Northeastern State University
- Former names: Northeastern State Normal School (1909–1921) Northeastern State Teachers College (1921–1939) Northeastern State College (1939–1974) Northeastern Oklahoma State University (1974–1985)
- Motto: ᎦᏟᏐᏗ. ᎢᏅ ᎠᎾᎩᏍᏗ. (Cherokee)
- Motto in English: Gather Here. Go Far.
- Type: Public university
- Established: March 6, 1909; 117 years ago
- Parent institution: Regional University System of Oklahoma
- President: Rodney Hanley
- Provost: Carla Swearingen
- Students: 6,642 (fall 2024)
- Undergraduates: 5,085 (fall 2024)
- Postgraduates: 1,557 (fall 2024)
- Location: Tahlequah, Oklahoma, United States 35°55′30″N 94°58′03″W﻿ / ﻿35.925100°N 94.967542°W
- Campus: 200 acres (0.81 km^{2}) (Tahlequah);
- Colors: NSU green and gray
- Nickname: RiverHawks
- Sporting affiliations: NCAA Division II – The MIAA
- Mascot: Rowdy the RiverHawk
- Website: www.nsuok.edu

= Northeastern State University =

Public university in Tahlequah, Oklahoma, US

Northeastern State University (NSU; ᎤᏴᏢᎢ ᎧᎸᎬ ᎢᏗᏜ ᏍᎦᏚᎩ ᏗᏕᏠᏆᏍᏗᎢ) is a public university whose main campus is in Tahlequah, Oklahoma.
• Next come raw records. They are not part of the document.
(** Every run settles and prints exactly one message, wrapped in line
    breaks: the list of the generated files or the reason of the failure. *)
Theorem main_prints_one_message :
  forall (argv2 : option string) (w : world),
    exists text,
      console (run_main argv2 w) = console w ++ [nl +:+ text +:+ nl] /\
      match snd (run argv2 w) with
      | Fulfilled d =>
          text = Js.join nl
                   [ "Successfully created the following test files for "
                       +:+ componentName d +:+ ":";
                     "  * " +:+ testCasesFile d;
                     "  * " +:+ testFile d ]
      | Rejected e => text = error_text e
      | Pending => False
      end.
Proof.
  intros argv2 w. unfold main, io_catch, io_then.
  change (scaffold path_parse reactDocs_parse reactDocs_parse_all argv2 w)
    with (run argv2 w).
  pose proof (scaffold_settles argv2 w) as Hsettles.
  destruct (run argv2 w) as [w' [|d|e]] eqn:Hrun; cbn [snd] in *.
  - contradiction.
  - destruct (scaffold_fulfilled_world _ _ _ _ Hrun) as (_ & _ & _ & Hconsole).
    eexists. split; [|reflexivity].
    unfold printMessage, formatMessage. cbn [fst console console_log].
    now rewrite Hconsole.
  - apply scaffold_rejected_world in Hrun as ->.
    eexists. split; [|reflexivity]. reflexivity.
Qed.

(** Without a file path, or with an empty one, the script only prints that
    the argument is required. *)
Theorem main_without_filepath :
  forall w : world,
    run_main None w = console_log (nl +:+ msg_no_filepath +:+ nl) w /\
    run_main (Some "") w = console_log (nl +:+ msg_no_filepath +:+ nl) w.
Proof. intros w. split; reflexivity. Qed.

End RunProperties.

(** ** How the component was found *)

Section ResolverProperties.

Variable path_parse : string -> string * string.
Variable reactDocs_parse : string -> option componentDoc.
Variable reactDocs_parse_all : string -> option (list componentDoc).

#[local] Abbreviation getInfo := (getComponentInfo reactDocs_parse reactDocs_parse_all).
#[local] Abbreviation run := (scaffold path_parse reactDocs_parse reactDocs_parse_all).
#[local] Abbreviation run_main := (main path_parse reactDocs_parse reactDocs_parse_all).

Lemma getFileAndComponentName_fresh (argv2 : option string) (d0 : data) :
  getFileAndComponentName path_parse argv2 = Fulfilled d0 ->
  wrapped d0 = false /\ component d0 = None.
Proof.
  unfold getFileAndComponentName. intros H.
  destruct argv2 as [filepath|]; [|discriminate].
  destruct (Js.is_empty filepath); [discriminate|].
  destruct (path_parse filepath) as [dir name0].
  injection H as <-. split; reflexivity.
Qed.

(** What a fulfilled run keeps of the [data] object that [getComponentInfo]
    handed on. *)
Lemma scaffold_fulfilled_component (argv2 : option string) (w w' : world) (d : data) :
  run argv2 w = (w', Fulfilled d) ->
  exists d0 d1,
    getFileAndComponentName path_parse argv2 = Fulfilled d0 /\
    getInfo d0 w = (w, Fulfilled d1) /\
    wrapped d = wrapped d1 /\ component d = component d1 /\
    componentName d = componentName d1 /\
    forall block, block ∈ scenarios (testCasesContent d) -> component_line d ∈ block.
Proof.
  intros Hrun.
  destruct (scaffold_fulfilled_inv _ _ _ _ _ _ _ Hrun)
    as (filepath & d0 & d1 & d2 & d3 & w2 & _ & H0 & H1 & H2 & H3 & Hd & _).
  exists d0, d1. split; [exact H0|]. split; [exact H1|].
  destruct (getPropDefaults_inv _ _ H2) as (doc & cs & _ & _ & ->).
  destruct (generateTestCasesContent_inv _ _ H3) as (doc' & _ & ->).
  pose proof (generateTestContent_only_testContent
                (set_testCasesContent (fixture_lines (set_classifiedProps cs d1) doc')
                   (set_optionalProps (optional_of (set_classifiedProps cs d1))
                      (set_requiredProps (required_of (set_classifiedProps cs d1))
                         (set_classifiedProps cs d1))))) as Honly.
  rewrite <- Hd in Honly. unfold only_testContent in Honly. rewrite Honly.
  repeat split. intros block Hblock.
  apply (scenarios_component_line (set_classifiedProps cs d1) doc' block Hblock).
Qed.

(** A component found only through the search for all definitions is marked
    as wrapped, and every scenario of the fixture module refers to it through
    [.WrappedComponent]. *)
Theorem wrapped_component_accessor :
  forall (filepath content : string) (doc : componentDoc) (w w' : world) (d : data),
    files w !! filepath = Some content ->
    reactDocs_parse content = None ->
    reactDocs_parse_all content = Some [doc] ->
    run (Some filepath) w = (w', Fulfilled d) ->
    wrapped d = true /\ component d = Some doc /\
    forall block, block ∈ scenarios (testCasesContent d) ->
      ("  component: " +:+ componentName d +:+ ".WrappedComponent,") ∈ block.
Proof.
  intros filepath content doc w w' d Hfile Hdirect Hall Hrun.
  destruct (scaffold_fulfilled_component _ _ _ _ Hrun)
    as (d0 & d1 & H0 & H1 & Hw & Hc & Hn & Hblocks).
  destruct (getFileAndComponentName_inv _ _ _ H0) as (f & [= <-] & Hpath & _).
  unfold getComponentInfo in H1. rewrite Hpath, Hfile, Hdirect, Hall in H1.
  cbn in H1. injection H1 as <-. cbn in Hw, Hc.
  split; [exact Hw|]. split; [exact Hc|].
  intros block Hblock. apply Hblocks in Hblock.
  unfold component_line, wrapped_suffix in Hblock. now rewrite Hw in Hblock.
Qed.

(** A component that the direct parse finds is not marked as wrapped, whatever
    the search for all definitions would return, and every scenario refers to
    it by its plain name. *)
Theorem direct_component_reference :
  forall (filepath content : string) (doc : componentDoc) (w w' : world) (d : data),
    files w !! filepath = Some content ->
    reactDocs_parse content = Some doc ->
    run (Some filepath) w = (w', Fulfilled d) ->
    wrapped d = false /\ component d = Some doc /\
    forall block, block ∈ scenarios (testCasesContent d) ->
      ("  component: " +:+ componentName d +:+ ",") ∈ block.
Proof.
  intros filepath content doc w w' d Hfile Hdirect Hrun.
  destruct (scaffold_fulfilled_component _ _ _ _ Hrun)
    as (d0 & d1 & H0 & H1 & Hw & Hc & Hn & Hblocks).
  destruct (getFileAndComponentName_inv _ _ _ H0) as (f & [= <-] & Hpath & _).
  destruct (getFileAndComponentName_fresh _ _ H0) as (Hfresh & _).
  unfold getComponentInfo in H1. rewrite Hpath, Hfile, Hdirect in H1.
  cbn in H1. injection H1 as <-. cbn in Hw, Hc. rewrite Hfresh in Hw.
  split; [exact Hw|]. split; [exact Hc|].
  intros block Hblock. apply Hblocks in Hblock.
  unfold component_line, wrapped_suffix in Hblock. now rewrite Hw in Hblock.
Qed.

(** When both parses throw, the run ends with the failed-to-analyze message
    and nothing is written. *)
Theorem unparseable_component_aborts :
  forall (filepath content : string) (w : world),
    Js.is_empty filepath = false ->
    files w !! filepath = Some content ->
    reactDocs_parse content = None ->
    reactDocs_parse_all content = None ->
    run (Some filepath) w = (w, Rejected (Message msg_failed)) /\
    run_main (Some filepath) w = console_log (nl +:+ msg_failed +:+ nl) w.
Proof.
  intros filepath content w Hpath Hfile Hdirect Hall.
  assert (Hrun : run (Some filepath) w = (w, Rejected (Message msg_failed))).
  { rewrite scaffold_stages. unfold getFileAndComponentName. rewrite Hpath.
    destruct (path_parse filepath) as [dir name0].
    unfold getComponentInfo. cbn [componentFilePath].
    rewrite Hfile, Hdirect, Hall. reflexivity. }
  split; [exact Hrun|].
  unfold main, io_catch, io_then.
  change (scaffold path_parse reactDocs_parse reactDocs_parse_all (Some filepath) w)
    with (run (Some filepath) w).
  rewrite Hrun. reflexivity.
Qed.

(** When the search for all definitions returns an empty list, no diagnostic
    of [getComponentInfo] is raised: its promise is fulfilled with
    [data.component] undefined and [data.wrapped] set, and the run is rejected
    by the TypeError that [getPropDefaults] throws; nothing is written. *)
Theorem no_definition_found_throws :
  forall (filepath content : string) (w : world),
    Js.is_empty filepath = false ->
    files w !! filepath = Some content ->
    reactDocs_parse content = None ->
    reactDocs_parse_all content = Some [] ->
    (forall d0, componentFilePath d0 = filepath ->
                getInfo d0 w = (w, Fulfilled (set_wrapped true (set_component None d0)))) /\
    exists text, run (Some filepath) w = (w, Rejected (TypeError text)).
Proof.
  intros filepath content w Hpath Hfile Hdirect Hall.
  assert (Hinfo : forall d0, componentFilePath d0 = filepath ->
            getInfo d0 w = (w, Fulfilled (set_wrapped true (set_component None d0)))).
  { intros d0 Hd0. unfold getComponentInfo. rewrite Hd0, Hfile, Hdirect, Hall.
    reflexivity. }
  split; [exact Hinfo|]. eexists.
  rewrite scaffold_stages. unfold getFileAndComponentName. rewrite Hpath.
  destruct (path_parse filepath) as [dir name0].
  rewrite Hinfo by reflexivity. reflexivity.
Qed.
The university also has campuses in Muskogee and Broken Arrow. Northeastern is Oklahoma's oldest institution of higher learning and one of the oldest west of the Mississippi River. Tahlequah is home to the capital of the Cherokee Nation and about 25% of NSU students identify themselves as American Indian. The university has many courses focused on Native American linguistics, and offers Cherokee language education as a major. Some classes are taught in Cherokee for first language speakers.

==History==
On May 7, 1851, the Cherokee Nation founded the Cherokee National Female Seminary at Tahlequah, the same year that it opened a male seminary in its territory. This was after its removal to Indian Territory and part of its building institutions to support its future.

On March 6, 1909, after statehood, the State Legislature of Oklahoma passed an act providing for the creation and location of Northeastern State Normal School at Tahlequah, Oklahoma for the training of teachers. For this purpose, it purchased from the Cherokee Tribal Government the building, land, and equipment of the Cherokee Female Seminary.

In 1921, the name was changed to Northeastern State Teachers College as it had expanded to a full four-year curriculum. In the 1950s Northeastern emerged as a comprehensive state college, broadening its curriculum at the baccalaureate level to encompass liberal arts subjects and adding a fifth-year program designed to prepare master teachers for elementary and secondary schools.

With addition of graduate-degree programs, in 1974, the Oklahoma Legislature authorized changing the name of the institution from Northeastern State College to Northeastern Oklahoma State University; in 1985 it authorized a change in name to Northeastern State University. In 1979, NSU opened its College of Optometry.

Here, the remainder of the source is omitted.